How might we develop a ride-sharing application that empowers users to maintain control over their personal data, ensuring a secure and confident travel experience?
Discover and Define
The travel & transport industry is one of the least trusted industries regarding sharing data (BCG 2022). Knowing that users are most concerned about the misuse of their data by products in the travel and transportation industry, we wanted to tackle this problem space.
Figma
Maze
Defining 2 User Types: Rider and Driver
While our primary focus for the MVP app was centered on the rider’s perspective, we wanted to acknowledge the driver’s pain points and goals. We wanted to include the drivers as a key stakeholder group that we would need to develop and cater to in future iterations.
User Journey Mapping
We determined two major pain points in the user journey to focus on.
Setting up an account. Because users information is sensitive, this is one barrier to entry preventing more users from engaging with ride-sharing apps.
Selecting a driver. People are apprehensive about meeting strangers, much less getting into a car with them. We want to alleviate this stress as much as possible.
User Flows
Testing Wireframes
After creating a low-fidelity prototype, we set up a guided usability test using the tool Maze. We focused on two flows:
1. Onboarding: Were people able to understand our app’s onboarding (In the sense, that do they feel more or less secure with their data privacy with our app being decentralized)? Are they able to sign up without friction?
2. Booking a ride: Did our hypothesis of matching drivers to riders make them more secure? If so, how should we optimize it? Where did they have the most friction when booking a ride?
Design Improvements
Improvement #1 - Easier login
Initially, we restricted users to selecting only one driver, resulting in slower wait times. To empower riders in their choices and mitigate bias, we introduced the option for users to filter based on preferences, including ratings and a specific category for women and non-binary drivers. Because we recognized the potential for bias or profiling against certain drivers in our initial approach, we opted for a direction that not only provides an alternative path to narrow selection but also upholds ethical standards.

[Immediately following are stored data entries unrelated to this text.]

(** The part of [CheckAvailability] that runs once the manifest is
    accepted, from "Save Metadata" to "Save to ES". *)
Definition saveAll (c : Crawler) (repository : Repository) (hashedRepoURL body : string)
  : list ev :=
  let domain := RepoDomain repository in
  let hostname := Hostname repository in
  let name := Name repository in
  let '(activityIndex, vitality, actErr) :=
    CalculateRepoActivity_ domain hostname name 60 in
  let vitalitySlice := map int_of_float64 vitality in
  [SaveToFile domain hostname name (Metadata repository) (index c +:+ "_metadata")]
  ++ logIf (SaveToFile_ domain hostname name (Metadata repository)
                        (index c +:+ "_metadata"))
           "error saving to file: %v"
  ++ [SaveToFile domain hostname name body (index c)]
  ++ logIf (SaveToFile_ domain hostname name body (index c)) "error saving to file: %v"
  ++ [Clone domain hostname name (GitCloneURL repository) (GitBranch repository) (index c)]
  ++ logIf (CloneRepository domain hostname name (GitCloneURL repository)
                            (GitBranch repository) (index c))
           "error cloning repository %s: %v"
  ++ [Activity domain hostname name 60]
  ++ logIf actErr "error calculating repository Activity to file: %v"
  ++ [Log InfoLevel "Activity Index for %s: %f"]
  ++ [SaveToES (FileRawURL repository) hashedRepoURL activityIndex vitalitySlice body]
  ++ logIf (SaveToES_ (FileRawURL repository) hashedRepoURL activityIndex vitalitySlice body)
           "error saving to ElastcSearch: %v".
(** * Smart log analyzer: parsing, statistics, pattern grouping, anomaly scoring

    A shallow embedding of the analysis pipeline of the repository
    ([app/log_parser.py], [app/analyzer.py], [app/pattern_detection.py],
    [app/ml/anomaly_detection.py]) together with the properties the
    specification states about it.

    Modelling conventions.
    - A Python [str] is the list of its code points, restricted to
      U+0000..U+00FF: one [ascii] per code point.  Character classes
      ([\s], [\w], [\d], [str.isspace], case mapping) are the Unicode ones
      cut down to that range.
    - Python floats are modelled by exact rationals ([Q]).
    - [None] is [option]'s [None]; a raised exception is an [option] result
      as well where a function can raise.
    - The regular expressions of the source are terms of [regex], run by a
      backtracking matcher with the search, substitution and findall
      drivers of Python's [re]. *)

From Stdlib Require Import Ascii String QArith Qround Sorted.
From stdpp Require Import base list gmap sets strings pretty.

Set Warnings "-abstract-large-number".

Local Open Scope nat_scope.
Local Open Scope list_scope.

(** ** Text *)

Abbreviation str := (list ascii).

Definition txt (s : string) : str := list_ascii_of_string s.

Definition code (c : ascii) : nat := nat_of_ascii c.

Definition in_range (lo hi : nat) (c : ascii) : bool :=
  (lo <=? code c) && (code c <=? hi).

(** [str.isspace] / regex [\s] on U+0000..U+00FF. *)
Definition is_space (c : ascii) : bool :=
  in_range 9 13 c || in_range 28 32 c || (code c =? 133) || (code c =? 160).

(** regex [\d] *)
Definition is_digit (c : ascii) : bool := in_range 48 57 c.

(** regex [\w] on U+0000..U+00FF: alphanumerics (Unicode sense) and [_]. *)
Definition is_word (c : ascii) : bool :=
  is_digit c || in_range 65 90 c || in_range 97 122 c || (code c =? 95)
  || (code c =? 170) || in_range 178 179 c || (code c =? 181)
  || in_range 185 186 c || in_range 188 190 c
  || in_range 192 214 c || in_range 216 246 c || in_range 248 255 c.

(** [str.lower] of one character (every lower-case image stays in range). *)
Definition lower_char (c : ascii) : ascii :=
  if in_range 65 90 c || in_range 192 214 c || in_range 216 222 c
  then ascii_of_nat (code c + 32) else c.

Definition lower (s : str) : str := map lower_char s.

(** [str.upper]: U+00DF expands to two letters; the images of U+00B5 and
    U+00FF lie outside the modelled range and are kept as they are (they are
    not ASCII either way, which is all the keyword test below looks at). *)
Definition upper_char (c : ascii) : str :=
  if in_range 97 122 c || in_range 224 246 c || in_range 248 254 c
  then [ascii_of_nat (code c - 32)]
  else if code c =? 223 then txt "SS" else [c].

Definition upper (s : str) : str := concat (map upper_char s).

Definition ascii_eqb (a b : ascii) : bool := Ascii.eqb a b.

Fixpoint is_prefix (p s : str) : bool :=
  match p, s with
  | [], _ => true
  | x :: p', y :: s' => ascii_eqb x y && is_prefix p' s'
  | _ :: _, [] => false
  end.

(** [needle in hay] *)
Fixpoint contains (needle hay : str) : bool :=
  is_prefix needle hay ||
  match hay with
  | [] => false
  | _ :: hay' => contains needle hay'
  end.

(** [s.lstrip(chars)], [s.rstrip(chars)], [s.strip(chars)] for a character
    predicate. *)
Fixpoint lstrip_by (p : ascii -> bool) (s : str) : str :=
  match s with
  | c :: s' => if p c then lstrip_by p s' else s
  | [] => []
  end.

Definition rstrip_by (p : ascii -> bool) (s : str) : str :=
  rev (lstrip_by p (rev s)).

Definition strip_by (p : ascii -> bool) (s : str) : str :=
  rstrip_by p (lstrip_by p s).

(** [s.strip()] *)
Definition strip (s : str) : str := strip_by is_space s.

(** [s.split()]: maximal runs of non-whitespace.  [cur] is the word being
    read, reversed. *)
Fixpoint split_ws_aux (cur : str) (s : str) : list str :=
  match s with
  | [] => match cur with [] => [] | _ => [rev cur] end
  | c :: s' =>
      if is_space c
      then match cur with
           | [] => split_ws_aux [] s'
           | _ => rev cur :: split_ws_aux [] s'
           end
      else split_ws_aux (c :: cur) s'
  end.

Definition split_ws (s : str) : list str := split_ws_aux [] s.

(** [sep.join(parts)] *)
Fixpoint join (sep : str) (parts : list str) : str :=
  match parts with
  | [] => []
  | [p] => p
  | p :: ps => p ++ sep ++ join sep ps
  end.

(** [s.split("\n")]: always at least one piece. *)
Definition newline : ascii := ascii_of_nat 10.

Fixpoint split_lines_aux (cur : str) (s : str) : list str :=
  match s with
  | [] => [rev cur]
  | c :: s' =>
      if ascii_eqb c newline
      then rev cur :: split_lines_aux [] s'
      else split_lines_aux (c :: cur) s'
  end.

Definition split_lines (s : str) : list str := split_lines_aux [] s.

(** [s.isdigit()], for the strings a [\d] group can hold. *)
Definition isdigit (s : str) : bool :=
  match s with [] => false | _ => forallb is_digit s end.

(** [int(s)] for a string of ASCII digits. *)
Definition int_of_digits (s : str) : nat :=
  fold_left (fun acc c => 10 * acc + (code c - 48)) s 0.

(** ** Regular expressions *)

Inductive regex : Type :=
| Eps
| Cls (p : ascii -> bool)
| Seq (r1 r2 : regex)
| Alt (r1 r2 : regex)
| Rep (p : ascii -> bool) (lo : nat) (hi : option nat)
| Opt (r : regex)
| WordB
| Cap (name : nat) (r : regex).

(** The matcher's position: the character before it ([\b] looks back), the
    text from it on, its offset, and the groups captured so far. *)
Record mstate : Type := MState {
  m_prev : option ascii;
  m_rest : str;
  m_pos : nat;
  m_caps : list (nat * str)
}.

Definition advance (j : nat) (st : mstate) : mstate :=
  {| m_prev := match last (take j (m_rest st)) with
               | Some c => Some c
               | None => m_prev st
               end;
     m_rest := drop j (m_rest st);
     m_pos := m_pos st + j;
     m_caps := m_caps st |}.

Definition opt_word (o : option ascii) : bool :=
  match o with Some c => is_word c | None => false end.

Definition at_word_boundary (st : mstate) : bool :=
  xorb (opt_word (m_prev st)) (opt_word (head (m_rest st))).

(** Number of leading characters in the class, at most [hi]. *)
Fixpoint run_length (p : ascii -> bool) (hi : option nat) (s : str) : nat :=
  match s with
  | [] => 0
  | c :: s' =>
      if p c
      then match hi with
           | Some 0 => 0
           | Some (S h) => S (run_length p (Some h) s')
           | None => S (run_length p None s')
           end
      else 0
  end.

(** Greedy repetition: the longest run first, then shorter ones down to
    [lo]. *)
Fixpoint rep_try {R : Type} (n lo : nat) (f : nat -> option R) : option R :=
  if n <? lo then None else
  match f n with
  | Some x => Some x
  | None => match n with
            | 0 => None
            | S n' => rep_try n' lo f
            end
  end.

Fixpoint rmatch (r : regex) (st : mstate) (k : mstate -> option mstate)
  : option mstate :=
  match r with
  | Eps => k st
  | Cls p =>
      match m_rest st with
      | c :: _ => if p c then k (advance 1 st) else None
      | [] => None
      end
  | Seq r1 r2 => rmatch r1 st (fun st' => rmatch r2 st' k)
  | Alt r1 r2 =>
      match rmatch r1 st k with
      | Some x => Some x
      | None => rmatch r2 st k
      end
  | Rep p lo hi =>
      rep_try (run_length p hi (m_rest st)) lo (fun j => k (advance j st))
  | Opt r1 =>
      match rmatch r1 st k with
      | Some x => Some x
      | None => k st
      end
  | WordB => if at_word_boundary st then k st else None
  | Cap name r1 =>
      rmatch r1 st (fun st' =>
        k {| m_prev := m_prev st'; m_rest := m_rest st'; m_pos := m_pos st';
             m_caps := (name, take (m_pos st' - m_pos st) (m_rest st))
                         :: m_caps st' |})
  end.

(** One attempt at the current position: length of the match and groups. *)
Definition match_here (r : regex) (prev : option ascii) (s : str)
  : option (nat * list (nat * str)) :=
  match rmatch r {| m_prev := prev; m_rest := s; m_pos := 0; m_caps := [] |}
               Some with
  | Some st => Some (m_pos st, m_caps st)
  | None => None
  end.

(** [pattern.search(s)]: the leftmost match; [match.group()] is returned. *)
Fixpoint search_from (r : regex) (prev : option ascii) (s : str) : option str :=
  match match_here r prev s with
  | Some (n, _) => Some (take n s)
  | None => match s with
            | [] => None
            | c :: s' => search_from r (Some c) s'
            end
  end.

Definition re_search (r : regex) (s : str) : option str := search_from r None s.

(** [pattern.match(s)] required to consume all of [s]. *)
Definition re_fullmatch (r : regex) (s : str) : option (list (nat * str)) :=
  match match_here r None s with
  | Some (n, caps) => if n =? length s then Some caps else None
  | None => None
  end.

(** [re.sub(pattern, "", s, count)]: the leftmost non-overlapping matches are
    deleted, all of them when [count] is [None] (Python's default
    [count=0]).  [skip] counts the characters of a match still to drop. *)
Fixpoint sub_del (r : regex) (count : option nat) (prev : option ascii)
    (skip : nat) (s : str) : str :=
  match s with
  | [] => []
  | c :: s' =>
      match skip with
      | S k => sub_del r count (Some c) k s'
      | 0 =>
          match count with
          | Some 0 => s
          | _ =>
              match match_here r prev s with
              | Some (S k, _) =>
                  sub_del r (option_map Nat.pred count) (Some c) k s'
              | _ => c :: sub_del r count (Some c) 0 s'
              end
          end
      end
  end.

Definition re_sub_empty (r : regex) (s : str) : str := sub_del r None None 0 s.

(** The same with [count=1]: only the first occurrence goes. *)
Definition re_sub_empty_first (r : regex) (s : str) : str :=
  sub_del r (Some 1) None 0 s.

(** [pattern.findall(s)] for a pattern with at most one group: the group if
    the pattern has one ([grp]), the whole match otherwise. *)
Definition group_or_whole (grp : option nat) (n : nat)
    (caps : list (nat * str)) (s : str) : str :=
  match grp with
  | None => take n s
  | Some g =>
      match list_find (fun p => fst p = g) caps with
      | Some (_, (_, v)) => v
      | None => []
      end
  end.

Fixpoint findall_from (r : regex) (grp : option nat) (prev : option ascii)
    (skip : nat) (s : str) : list str :=
  match s with
  | [] => []
  | c :: s' =>
      match skip with
      | S k => findall_from r grp (Some c) k s'
      | 0 =>
          match match_here r prev s with
          | Some (S k, caps) =>
              group_or_whole grp (S k) caps s
                :: findall_from r grp (Some c) k s'
          | _ => findall_from r grp (Some c) 0 s'
          end
      end
  end.

Definition re_findall (r : regex) (grp : option nat) (s : str) : list str :=
  findall_from r grp None 0 s.

(** Pattern builders. *)
Definition chr_is (icase : bool) (c : ascii) : ascii -> bool :=
  fun x => if icase then ascii_eqb (lower_char x) (lower_char c)
           else ascii_eqb x c.

Definition one_of (icase : bool) (cs : str) : ascii -> bool :=
  fun x => existsb (fun c => chr_is icase c x) cs.

Fixpoint lit_chars (icase : bool) (s : str) : regex :=
  match s with
  | [] => Eps
  | [c] => Cls (chr_is icase c)
  | c :: s' => Seq (Cls (chr_is icase c)) (lit_chars icase s')
  end.

Definition lit (icase : bool) (s : string) : regex := lit_chars icase (txt s).

Fixpoint seqs (rs : list regex) : regex :=
  match rs with
  | [] => Eps
  | [r] => r
  | r :: rs' => Seq r (seqs rs')
  end.

Fixpoint alts (rs : list regex) : regex :=
  match rs with
  | [] => Eps
  | [r] => r
  | r :: rs' => Alt r (alts rs')
  end.

(** [\d{n}] *)
Definition digits (n : nat) : regex := Rep is_digit n (Some n).

(** ** [app/log_parser.py] *)

Module LogParser.

Inductive Level : Type := ERROR | WARNING | INFO | DEBUG.

#[export] Instance Level_eq_dec : EqDecision Level.
Proof. solve_decision. Defined.

(** [datetime.datetime] down to the second. *)
Record datetime : Type := DateTime {
  dt_year : nat; dt_month : nat; dt_day : nat;
  dt_hour : nat; dt_minute : nat; dt_second : nat
}.

(** The dict built by [parse_line]. *)
Record Entry : Type := MkEntry {
  line_number : nat;
  log_level : option Level;
  timestamp : option datetime;
  message : str;
  raw_line : str
}.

Improvement #2 - Driver matching to improve safety, speed, & equity
Our initial approach allowing users to choose their driver resulted in two issues:
1. If that driver isn't available, the rider must rematch with another driver, leading to slower wait times.
To solve for this, we established a driver queue. Riders confirm sharing their ride request with all drivers in the queue. The first driver has 10 seconds to accept; if not, the queue moves to the next, streamlining the process.
2. This method had the potential for bias or profiling against certain drivers.
We knew that allowing for user choice would come at a cost. We also discovered that 91% of rape victims were riders and of these, 81% were women (CNN.com, 2022). So, we decided to prioritize these groups. We created two filters: one that allows users to filter for higher ratings and one for women and LBGTQ+ drivers.